Diaz-Canel, a party functionary since his youth, would be Cuba’s first modern head of state who was born after the revolution and has no military history.
In central Villa Clara province, where Diaz-Canel grew up and was head of the Communist Party, the candidate and his wife voted alongside local residents, smiling and chatting with them.
He told reporters the election signalled that Cubans wanted to defend their independence, and criticized the Trump administration for undermining a fragile detente established under former U.S. President Barack Obama.
That “detente” was, as with all Obama deals, one sided in favor of the enemy. But Obama had an excuse: Cuba doesn’t make anything we really want (cigars, maybe). Cubans can’t afford to come to the U.S. for vacations, and only aging leftists would really consider a holiday in Havana. In short, Cuba is an economic basket case that benefits from the one-sided deal signed by Obama.

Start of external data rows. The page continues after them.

(** X3. A cleanup whose cut-off is not later than that of a previous
    cleanup finds nothing to remove: it leaves the files of the previous
    one untouched. In particular a cleanup repeated at the same instant
    changes nothing. *)
Theorem cleanupOldData_again :
  ∀ (daysBefore : Z → Z → Z) (now daysToKeep now' daysToKeep' : Z) (fs : FS.t),
    daysBefore now' daysToKeep' <= daysBefore now daysToKeep →
    DataStorage.cleanupOldData daysBefore now' daysToKeep'
      (DataStorage.cleanupOldData daysBefore now daysToKeep fs)
    = DataStorage.cleanupOldData daysBefore now daysToKeep fs.
Proof.
  intros daysBefore now days now' days' fs Hle.
  set (fs1 := DataStorage.cleanupOldData daysBefore now days fs).
  destruct (cleanupOldData_cases daysBefore now' days' fs1)
    as [[Hsame _]|(ds' & Hds' & Hlt & _)]; [exact Hsame|].
  exfalso.
  assert (Hev : events_of fs1
                = List.filter (fun e => daysBefore now days <=? Event.date e)
                    <$> events_of fs).
  { subst fs1.
    destruct (cleanupOldData_cases daysBefore now days fs)
      as [[-> H]|(ds & Hds & _ & ->)]; [exact H|].
    rewrite saveUsageData_events. unfold events_of. now rewrite Hds. }
  unfold events_of in Hev at 1. rewrite Hds' in Hev. simpl in Hev.
  destruct (events_of fs) as [l|]; [|discriminate]. simpl in Hev.
  injection Hev as Hev. rewrite Hev in Hlt.
  rewrite filter_all in Hlt; [lia|].
  intros e He. apply filter_In in He as [_ He].
  apply Z.leb_le in He. apply Z.leb_le. lia.
Qed.

Lemma cleanupOldData_again_witness :
  let fs := stored 750 [sample "864000000_b" 864000000 "usage_based" 1 1;
                        sample "1000_a" 1000 "usage_based" 1 1] in
  let daysBefore := fun now n => now - n * 86400000 in
  DataStorage.cleanupOldData daysBefore 864000500 5
    (DataStorage.cleanupOldData daysBefore 864000500 5 fs)
  = DataStorage.cleanupOldData daysBefore 864000500 5 fs.
Proof.
  intros fs daysBefore.
  apply (cleanupOldData_again daysBefore 864000500 5 864000500 5 fs).
  vm_compute. discriminate.
Defined.

(** ** Statistics: counters, keys, recent events *)

Section StatsCounts.

Import DataStorage.
(* ===== verification/Verbs.v ===== *)
(** * Work requests and completions

    The verbs structs the data path copies and rewrites (infiniband/verbs.h):
    [ibv_sge], [ibv_send_wr], [ibv_recv_wr], [ibv_wc].  Integers are kept as
    [Z]; the union [wr] of a send work request keeps its words at their
    offsets, so that its members overlap as in C. *)

From S2P Require Import Prelude.

Record ibv_sge : Type := mkSge {
  sge_addr : Z;
  sge_length : Z;
  sge_lkey : Z }.

(** The pointers that occur in a work request: an address of the process that
    posts it, or an element of the request area's arrays of work requests and
    scatter/gather entries. *)
Inductive ptr : Type :=
| PNull
| PAddr (a : Z)
| PWr (i : nat)
| PSge (k : nat).

Inductive ibv_qp_type : Type :=
| IBV_QPT_RC | IBV_QPT_UC | IBV_QPT_UD | IBV_QPT_OTHER (code : Z).

Definition is_ud (t : ibv_qp_type) : bool :=
  match t with IBV_QPT_UD => true | _ => false end.

(** [union { rdma; atomic; ud; } wr] by words: offset 0 holds [remote_addr] or
    the pointer [ah], offset 8 [rdma.rkey] or [ud.remote_qpn] (and the low half
    of [compare_add]), offset 12 [remote_qkey], then [swap] and [atomic.rkey]. *)
Record wr_union : Type := mkUnion {
  u_w0 : Z; u_d8 : Z; u_d12 : Z; u_w16 : Z; u_d24 : Z }.

Definition rdma_remote_addr (u : wr_union) : Z := u_w0 u.
Definition rdma_rkey (u : wr_union) : Z := u_d8 u.
Definition set_w0 (x : Z) (u : wr_union) : wr_union :=
  mkUnion x (u_d8 u) (u_d12 u) (u_w16 u) (u_d24 u).

(** [s_rest]: the XRC number and [bind_mw], which FreeFlow only copies. *)
Record ibv_send_wr : Type := mkSendWr {
  s_wr_id : Z;
  s_next : ptr;
  s_sg_list : ptr;
  s_num_sge : Z;
  s_opcode : Z;
  s_send_flags : Z;
  s_imm_data : Z;
  s_wr : wr_union;
  s_rest : list Z }.

Definition IBV_WR_RDMA_WRITE : Z := 0.
Definition IBV_WR_RDMA_WRITE_WITH_IMM : Z := 1.
Definition IBV_WR_SEND : Z := 2.
Definition IBV_WR_RDMA_READ : Z := 4.

Definition set_s_next (p : ptr) (w : ibv_send_wr) : ibv_send_wr :=
  mkSendWr (s_wr_id w) p (s_sg_list w) (s_num_sge w) (s_opcode w)
    (s_send_flags w) (s_imm_data w) (s_wr w) (s_rest w).
Definition set_s_sg_list (p : ptr) (w : ibv_send_wr) : ibv_send_wr :=
  mkSendWr (s_wr_id w) (s_next w) p (s_num_sge w) (s_opcode w)
    (s_send_flags w) (s_imm_data w) (s_wr w) (s_rest w).
Definition set_s_wr (u : wr_union) (w : ibv_send_wr) : ibv_send_wr :=
  mkSendWr (s_wr_id w) (s_next w) (s_sg_list w) (s_num_sge w) (s_opcode w)
    (s_send_flags w) (s_imm_data w) u (s_rest w).

Record ibv_recv_wr : Type := mkRecvWr {
  v_wr_id : Z;
  v_next : ptr;
  v_sg_list : ptr;
  v_num_sge : Z }.

Definition set_v_next (p : ptr) (w : ibv_recv_wr) : ibv_recv_wr :=
  mkRecvWr (v_wr_id w) p (v_sg_list w) (v_num_sge w).
Definition set_v_sg_list (p : ptr) (w : ibv_recv_wr) : ibv_recv_wr :=
  mkRecvWr (v_wr_id w) (v_next w) p (v_num_sge w).

(** [wc_rest]: the fields behind [opcode], which FreeFlow only copies. *)
Record ibv_wc : Type := mkWc {
  wc_wr_id : Z;
  wc_status : Z;
  wc_opcode : Z;
  wc_byte_len : Z;
  wc_rest : list Z }.

Definition IBV_WC_RECV : Z := Z.shiftl 1 7.

(** What the application hands to [ibv_post_send]: a chain of work requests,
    each with the scatter/gather array its [sg_list] points to and, for a UD
    queue pair, the handle of the address handle [wr.ud.ah] points to. *)
Record app_send_wr : Type := mkAppSend {
  as_wr : ibv_send_wr;
  as_sgl : list ibv_sge;
  as_ah : option Z }.

Record app_recv_wr : Type := mkAppRecv {
  ar_wr : ibv_recv_wr;
  ar_sgl : list ibv_sge }.

(** An application request is well formed when [num_sge] is the length of its
    scatter/gather array and the array's fields have their widths. *)
Definition sge_wf (s : ibv_sge) : Prop :=
  0 <= sge_addr s < 2 ^ 64 /\ 0 <= sge_length s < 2 ^ 32 /\
  0 <= sge_lkey s < 2 ^ 32.

Definition app_send_wf (w : app_send_wr) : Prop :=
  s_num_sge (as_wr w) = Z.of_nat (length (as_sgl w)) /\ Forall sge_wf (as_sgl w).

Definition app_recv_wf (w : app_recv_wr) : Prop :=
  v_num_sge (ar_wr w) = Z.of_nat (length (ar_sgl w)) /\ Forall sge_wf (ar_sgl w).

(** ** Work requests in general

    What the rewriting loops and the device's walk use of a work request of
    either kind. *)
Class WorkRequest (W : Type) : Type := {
  wq_next : W -> ptr;
  wq_sg_list : W -> ptr;
  wq_num_sge : W -> Z;
  wq_link : ptr -> ptr -> W -> W }.   (* sets [next] and [sg_list] *)

Class WorkRequestLaws (W : Type) `{WorkRequest W} : Prop := {
  wq_next_link : forall p q w, wq_next (wq_link p q w) = p;
  wq_sg_list_link : forall p q w, wq_sg_list (wq_link p q w) = q;
  wq_num_sge_link : forall p q w, wq_num_sge (wq_link p q w) = wq_num_sge w }.

#[global] Instance send_work_request : WorkRequest ibv_send_wr := {
  wq_next := s_next; wq_sg_list := s_sg_list; wq_num_sge := s_num_sge;
  wq_link := fun p q w => set_s_sg_list q (set_s_next p w) }.
#[global] Instance recv_work_request : WorkRequest ibv_recv_wr := {
  wq_next := v_next; wq_sg_list := v_sg_list; wq_num_sge := v_num_sge;
  wq_link := fun p q w => set_v_sg_list q (set_v_next p w) }.

#[global] Instance send_work_request_laws : WorkRequestLaws ibv_send_wr.
Proof. by split. Qed.
#[global] Instance recv_work_request_laws : WorkRequestLaws ibv_recv_wr.
Proof. by split. Qed.

(** Following the links from a work request on, as a device does: each work
    request with the entries its [sg_list] points to. *)
Fixpoint walk_chain {W} `{WorkRequest W} (fuel : nat) (wrs : list W)
  (sges : list ibv_sge) (p : ptr) : res (list (W * list ibv_sge)) :=
  match p with
  | PNull => Ok []
  | PWr i =>
      match fuel with
      | O => Spin
      | S fuel' =>
          w ← of_option (wrs !! i);
          l ← (match wq_sg_list w with
               | PSge k => take_n (wq_num_sge w) (drop k sges)
               | _ => if wq_num_sge w =? 0 then Ok [] else Ub
               end);
          rest ← walk_chain fuel' wrs sges (wq_next w);
          Ok ((w, l) :: rest)
      end
  | _ => Ub
  end.
(* ===== verification/PostSend.v ===== *)
(** * Posting sends: [ibv_cmd_post_send]

    The client copies the chain of work requests, their scatter/gather entries
    and (UD) the handles of their address handles into the queue pair's request
    area, stages the payload in shared memory, and replaces every address by
    its offset in the memory region (cmd.c). *)

From S2P Require Import Prelude CLayout FfTypes Verbs MemPool CtrlShm Client.

Record ibv_qp : Type := mkQp {
  qp_handle : Z;
  qp_type : ibv_qp_type;
  qp_recv_cq_handle : Z }.

Section PostSend.
Context {M : Type} `{LkeyMap M}.
Implicit Types c : client M.

(** The first loop: [wr_count] and [sge_count] are [uint32_t]. *)
Definition count_send (wr : list app_send_wr) : Z * Z :=
  foldl (fun '(wr_count, sge_count) i =>
           (u32 (wr_count + 1), u32 (sge_count + s_num_sge (as_wr i)))) (0, 0) wr.

(** One scatter/gather entry: the payload is staged in shared memory unless the
    region's shared memory is mapped over the buffer itself, and the address
    becomes an offset. *)
Definition stage_sge (lk : M) (m : mem) (s : ibv_sge) : res (mem * ibv_sge) :=
  p ← of_option (lk_get lk (sge_lkey s));
  let addr := sge_addr s in
  let dst := u64 (shm_ptr p + (addr - mr p)) in
  let m' := if negb (dst =? addr) then memcpy m dst addr (sge_length s) else m in
  Ok (m', mkSge (u64 (addr - mr p)) (sge_length s) (sge_lkey s)).

Fixpoint stage_sges (lk : M) (m : mem) (l : list ibv_sge) : res (mem * list ibv_sge) :=
  match l with
  | [] => Ok (m, [])
  | s :: l' =>
      '(m1, s') ← stage_sge lk m s;
      '(m2, l'') ← stage_sges lk m1 l';
      Ok (m2, s' :: l'')
  end.

(** The second loop, over the chain: the arrays it writes, and the memory. *)
Fixpoint fill_send (lk : M) (t : ibv_qp_type) (m : mem) (wr : list app_send_wr)
  : res (mem * list ibv_send_wr * list ibv_sge * list Z) :=
  match wr with
  | [] => Ok (m, [], [], [])
  | i :: wr' =>
      let tmp := as_wr i in
      ah ← (if is_ud t then h ← of_option (as_ah i); Ok [h] else Ok []);
      '(m1, s) ← (if negb (s_num_sge tmp =? 0)
                  then l ← take_n (s_num_sge tmp) (as_sgl i); stage_sges lk m l
                  else Ok (m, []));
      '(m2, ws, ss, ahs) ← fill_send lk t m1 wr';
      Ok (m2, tmp :: ws, s ++ ss, ah ++ ahs)
  end.

(** Bytes of the request behind the header. *)
Definition send_body_bytes (wr_count sge_count ah_count : Z) : Z :=
  sizeof t_ibv_post_send + wr_count * sizeof t_ibv_send_wr
  + sge_count * sizeof t_ibv_sge + ah_count * sizeof I32.

(** The whole call: the new state, what it stores through [bad_wr], and its
    result. *)
Definition ibv_cmd_post_send (t : transport qp_piece) c (ibqp : ibv_qp)
  (wr : list app_send_wr) : res (client M * option (list app_send_wr) * Z) :=
  csp ← table_get (qp_shm_map c) (qp_handle ibqp);
  let '(wr_count, sge_count) := count_send wr in
  let ah_count := if is_ud (qp_type ibqp) then wr_count else 0 in
  let bytes := send_body_bytes wr_count sge_count ah_count in
  let header := mkReqHeader (ffr_client_id c) IBV_POST_SEND (u32 bytes) in
  let cmd := mkCmd (qp_handle ibqp) wr_count sge_count in
  if CTRL_REQ_SIZE <? sizeof t_FfrRequestHeader + bytes then Ub else
  '(m, n, s, ah) ← fill_send (map_lkey_to_mrshm c) (qp_type ibqp) (memory c) wr;
  csp ← exchange t (set_req header (QSend (mkSendReq cmd n s ah)) csp);
  bad ← find_bad wr (rsp csp);
  let ret := u32 (ret_errno (rsp csp)) in
  Ok (set_memory m (set_qp_piece (qp_handle ibqp) (set_state IDLE csp) c), bad, s32 ret).

(** ** What the request area holds *)

(** The address of an entry, as an offset in its region. *)
Definition sge_offset (lk : M) (s : ibv_sge) : ibv_sge :=
  match lk_get lk (sge_lkey s) with
  | Some p => mkSge (u64 (sge_addr s - mr p)) (sge_length s) (sge_lkey s)
  | None => s
  end.

Definition registered (lk : M) (s : ibv_sge) : Prop :=
  is_Some (lk_get lk (sge_lkey s)).

Definition sgl_registered (lk : M) (l : list ibv_sge) : Prop :=
  Forall (registered lk) l.

Lemma stage_sges_ok lk l : forall m,
  sgl_registered lk l ->
  exists m', stage_sges lk m l = Ok (m', map (sge_offset lk) l).
Proof.
  induction l as [|s l IH]; intros m Hr; [by exists m|].
  apply Forall_cons in Hr as [[p Hp] Hr].
  simpl. unfold stage_sge, sge_offset at 1. rewrite Hp. simpl.
  destruct (IH (if negb (u64 (shm_ptr p + (sge_addr s - mr p)) =? sge_addr s)
    then memcpy m (u64 (shm_ptr p + (sge_addr s - mr p))) (sge_addr s) (sge_length s)
    else m) Hr) as (m' & ->).
  by exists m'.
Qed.

(** The handles a UD chain carries. *)
Definition ah_handles (t : ibv_qp_type) (wr : list app_send_wr) : list (option Z) :=
  if is_ud t then map as_ah wr else [].

Definition send_ready (lk : M) (t : ibv_qp_type) (w : app_send_wr) : Prop :=
  app_send_wf w /\ sgl_registered lk (as_sgl w) /\
  (is_ud t = true -> is_Some (as_ah w)).

Lemma stage_sges_app lk l1 : forall m l2 m1 r1 m2 r2,
  stage_sges lk m l1 = Ok (m1, r1) -> stage_sges lk m1 l2 = Ok (m2, r2) ->
  stage_sges lk m (l1 ++ l2) = Ok (m2, r1 ++ r2).
Proof.
  induction l1 as [|s l1 IH]; intros m l2 m1 r1 m2 r2 H1 H2; simpl in *.
  { injection H1 as <- <-. done. }
  destruct (stage_sge lk m s) as [[m0 s']| | |]; try discriminate. simpl in *.
  destruct (stage_sges lk m0 l1) as [[m0' r0]| | |] eqn:E; try discriminate.
  simpl in *. injection H1 as <- <-. by rewrite (IH _ _ _ _ _ _ E H2).
Qed.

(** The copying loop fills the arrays with the chain's work requests, their
    entries (as offsets) and their handles, and stages what the entries say. *)
Lemma fill_send_ok lk t wr : forall m,
  Forall (send_ready lk t) wr ->
  exists m' ahs,
    fill_send lk t m wr
    = Ok (m', map as_wr wr, map (sge_offset lk) (concat (map as_sgl wr)), ahs) /\
    ah_handles t wr = map Some ahs /\
    stage_sges lk m (concat (map as_sgl wr))
    = Ok (m', map (sge_offset lk) (concat (map as_sgl wr))).
Proof.
  induction wr as [|w wr IH]; intros m Hr.
  { exists m, []. unfold ah_handles. by destruct (is_ud t). }
  apply Forall_cons in Hr as [((Hn & Hsw) & Hreg & Hah) Hr]. simpl.
  assert (exists ah, (if is_ud t then h ← of_option (as_ah w); Ok [h] else Ok [])
    = Ok ah /\ (if is_ud t then [as_ah w] else []) = map Some ah) as (ah & -> & Eah).
  { destruct (is_ud t); [|by exists []]. destruct Hah as [h ->]; [done|].
    by exists [h]. }
  simpl. rewrite Hn, take_n_all. simpl.
  destruct (stage_sges_ok lk (as_sgl w) m Hreg) as (m1 & E1).
  replace (if negb (Z.of_nat (length (as_sgl w)) =? 0)
    then stage_sges lk m (as_sgl w) else Ok (m, []))
    with (stage_sges lk m (as_sgl w)) by (destruct (as_sgl w); done).
  rewrite E1. simpl. destruct (IH m1 Hr) as (m2 & ahs & -> & Eahs & E2). simpl.
  exists m2, (ah ++ ahs). split; [by rewrite map_app|]. split.
  - unfold ah_handles in *. destruct (is_ud t); simpl in *.
    + rewrite Eahs. change (as_ah w :: map Some ahs) with ([as_ah w] ++ map Some ahs).
      by rewrite Eah, map_app.
    + destruct ah; [done|discriminate].
  - rewrite map_app. by eapply stage_sges_app.
Qed.

(** The counters, while nothing overflows. *)
Lemma count_send_acc wr : forall a b,
  0 <= a -> 0 <= b -> Forall app_send_wf wr ->
  a + Z.of_nat (length wr) < 2 ^ 32 ->
  b + Z.of_nat (length (concat (map as_sgl wr))) < 2 ^ 32 ->
  foldl (fun '(w, s) i => (u32 (w + 1), u32 (s + s_num_sge (as_wr i)))) (a, b) wr
  = (a + Z.of_nat (length wr), b + Z.of_nat (length (concat (map as_sgl wr)))).
Proof.
  induction wr as [|w wr IH]; intros a b Ha Hb Hw Hla Hlb; simpl in *.
  { f_equal; lia. }
  apply Forall_cons in Hw as [[Hn _] Hw]. rewrite length_app in *.
  rewrite Hn, !u32_small by lia. rewrite IH by (auto; lia). f_equal; lia.
Qed.

Lemma count_send_len wr :
  Forall app_send_wf wr -> Z.of_nat (length wr) < 2 ^ 32 ->
  Z.of_nat (length (concat (map as_sgl wr))) < 2 ^ 32 ->
  count_send wr
  = (Z.of_nat (length wr), Z.of_nat (length (concat (map as_sgl wr)))).
Proof. intros. unfold count_send. by rewrite count_send_acc by (auto; lia). Qed.

(** ** Staging *)

Definition sge_disp (lk : M) (s : ibv_sge) : Z :=
  match lk_get lk (sge_lkey s) with Some p => shm_ptr p - mr p | None => 0 end.

(** The entry lies in its region, whose shared memory is a valid range. *)
Definition sge_in_region (lk : M) (s : ibv_sge) : Prop :=
  registered lk s /\ sge_wf s /\
  0 <= sge_addr s + sge_disp lk s < 2 ^ 64.

Definition dst_has (lk : M) (a : Z) (s : ibv_sge) : Prop :=
  sge_addr s + sge_disp lk s <= a < sge_addr s + sge_disp lk s + sge_length s.

(** The staged areas of a list of entries: shared memory that is not the buffer
    itself overlaps no buffer, and areas that overlap belong to one region. *)
Definition staging_sane (lk : M) (l : list ibv_sge) : Prop :=
  forall s1 s2, s1 ∈ l -> s2 ∈ l ->
  (sge_disp lk s1 <> 0 -> forall a,
     dst_has lk a s1 -> ~ (sge_addr s2 <= a < sge_addr s2 + sge_length s2)) /\
  (forall a, dst_has lk a s1 -> dst_has lk a s2 -> sge_disp lk s1 = sge_disp lk s2).

#[local] Instance dst_has_dec lk a s : Decision (dst_has lk a s).
Proof. unfold dst_has. apply _. Defined.

Lemma stage_sge_mem lk m s m1 s' :
  sge_in_region lk s -> stage_sge lk m s = Ok (m1, s') ->
  m1 = if sge_disp lk s =? 0 then m
       else memcpy m (sge_addr s + sge_disp lk s) (sge_addr s) (sge_length s).
Proof.
  intros ([p Hp] & (Ha & Hl & _) & Hd) E. unfold stage_sge in E.
  unfold sge_disp in *. rewrite Hp in *. simpl in E. injection E as <- _.
  replace (shm_ptr p + (sge_addr s - mr p))
    with (sge_addr s + (shm_ptr p - mr p)) by lia.
  rewrite u64_small by lia.
  destruct (Z.eqb_spec (sge_addr s + (shm_ptr p - mr p)) (sge_addr s)),
    (Z.eqb_spec (shm_ptr p - mr p) 0); simpl; try lia; done.
Qed.

(** After staging, every entry's payload is at its place in shared memory, and
    memory outside of the staged areas is as before. *)
Lemma stage_sges_mem lk l : forall m m' r,
  Forall (sge_in_region lk) l -> staging_sane lk l ->
  stage_sges lk m l = Ok (m', r) ->
  (forall s k, s ∈ l -> 0 <= k < sge_length s ->
     m' (sge_addr s + sge_disp lk s + k) = m (sge_addr s + k)) /\
  (forall a, ~ Exists (dst_has lk a) l -> m' a = m a).
Proof.
  induction l as [|s l IH]; intros m m' r Hreg Hsane E; simpl in E.
  { injection E as <- _. split; [intros s k Hs; by apply elem_of_nil in Hs|done]. }
  destruct (stage_sge lk m s) as [[m1 s1]| | |] eqn:E1; try discriminate. simpl in E.
  destruct (stage_sges lk m1 l) as [[m2 r2]| | |] eqn:E2; try discriminate.
  simpl in E. injection E as <- _.
  apply Forall_cons in Hreg as [Hs Hreg].
  pose proof (stage_sge_mem _ _ _ _ _ Hs E1) as Hm1.
  assert (staging_sane lk l) as Hsane'.
  { intros x y Hx Hy. apply Hsane; by apply elem_of_cons; right. }
  destruct (IH _ _ _ Hreg Hsane' E2) as [IHin IHout].
  (* the head's copy leaves every source as it was *)
  assert (forall x k, x ∈ s :: l -> 0 <= k < sge_length x ->
    m1 (sge_addr x + k) = m (sge_addr x + k)) as Hsrc.
  { intros x k Hx Hk. subst m1. destruct (Z.eqb_spec (sge_disp lk s) 0); [done|].
    apply memcpy_out.
    destruct (Hsane s x) as [Hd _]; [by apply elem_of_cons; left|done|].
    specialize (Hd n (sge_addr x + k)). unfold dst_has in Hd. lia. }
  assert (forall k, 0 <= k < sge_length s ->
    m1 (sge_addr s + sge_disp lk s + k) = m (sge_addr s + k)) as Hhd.
  { intros k Hk. subst m1. destruct (Z.eqb_spec (sge_disp lk s) 0) as [->|].
    - f_equal. lia.
    - by apply memcpy_in. }
  split.
  - intros x k Hx Hk. apply elem_of_cons in Hx as [->|Hx].
    2: { rewrite IHin by done. apply Hsrc; [by apply elem_of_cons; right|done]. }
    destruct (decide (Exists (dst_has lk (sge_addr s + sge_disp lk s + k)) l)) as [Hex|Hno].
    2: { rewrite IHout by done. by apply Hhd. }
    apply Exists_exists in Hex as (y & Hy & Hin).
    assert (sge_disp lk s = sge_disp lk y) as Ed.
    { destruct (Hsane s y) as [_ He];
        [by apply elem_of_cons; left|by apply elem_of_cons; right|].
      apply (He (sge_addr s + sge_disp lk s + k)); [|done]. unfold dst_has. lia. }
    unfold dst_has in Hin.
    pose proof (IHin y (sge_addr s + k - sge_addr y) Hy ltac:(lia)) as Hv.
    replace (sge_addr y + sge_disp lk y + (sge_addr s + k - sge_addr y))
      with (sge_addr s + sge_disp lk s + k) in Hv by lia.
    rewrite Hv. replace (sge_addr y + (sge_addr s + k - sge_addr y))
      with (sge_addr s + k) by lia.
    apply Hsrc; [by apply elem_of_cons; left|done].
  - intros a Ha. rewrite Exists_cons in Ha. rewrite IHout by tauto.
    subst m1. destruct (Z.eqb_spec (sge_disp lk s) 0); [done|].
    apply memcpy_out. unfold dst_has in Ha. lia.
Qed.
End PostSend.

So Mr. Diaz-Canel, who sounds like a typical commie hack, is deliberately chosen because he’s colorless and won’t upstage Raul. If he has one independent thought as president, it will be his last.
Trump was right to reduce our embassy staff and pull back from dramatically improving relations with Cuba. Before that happens, concrete steps must be taken by the government to show they are more than a Communist thugacracy. Releasing the hundreds of political prisoners held in Cuban jails would be a good start. And how about holding a real election with Commies and righties and moderates and even candidates that wear silly hats being allowed to run?
That would be a good start.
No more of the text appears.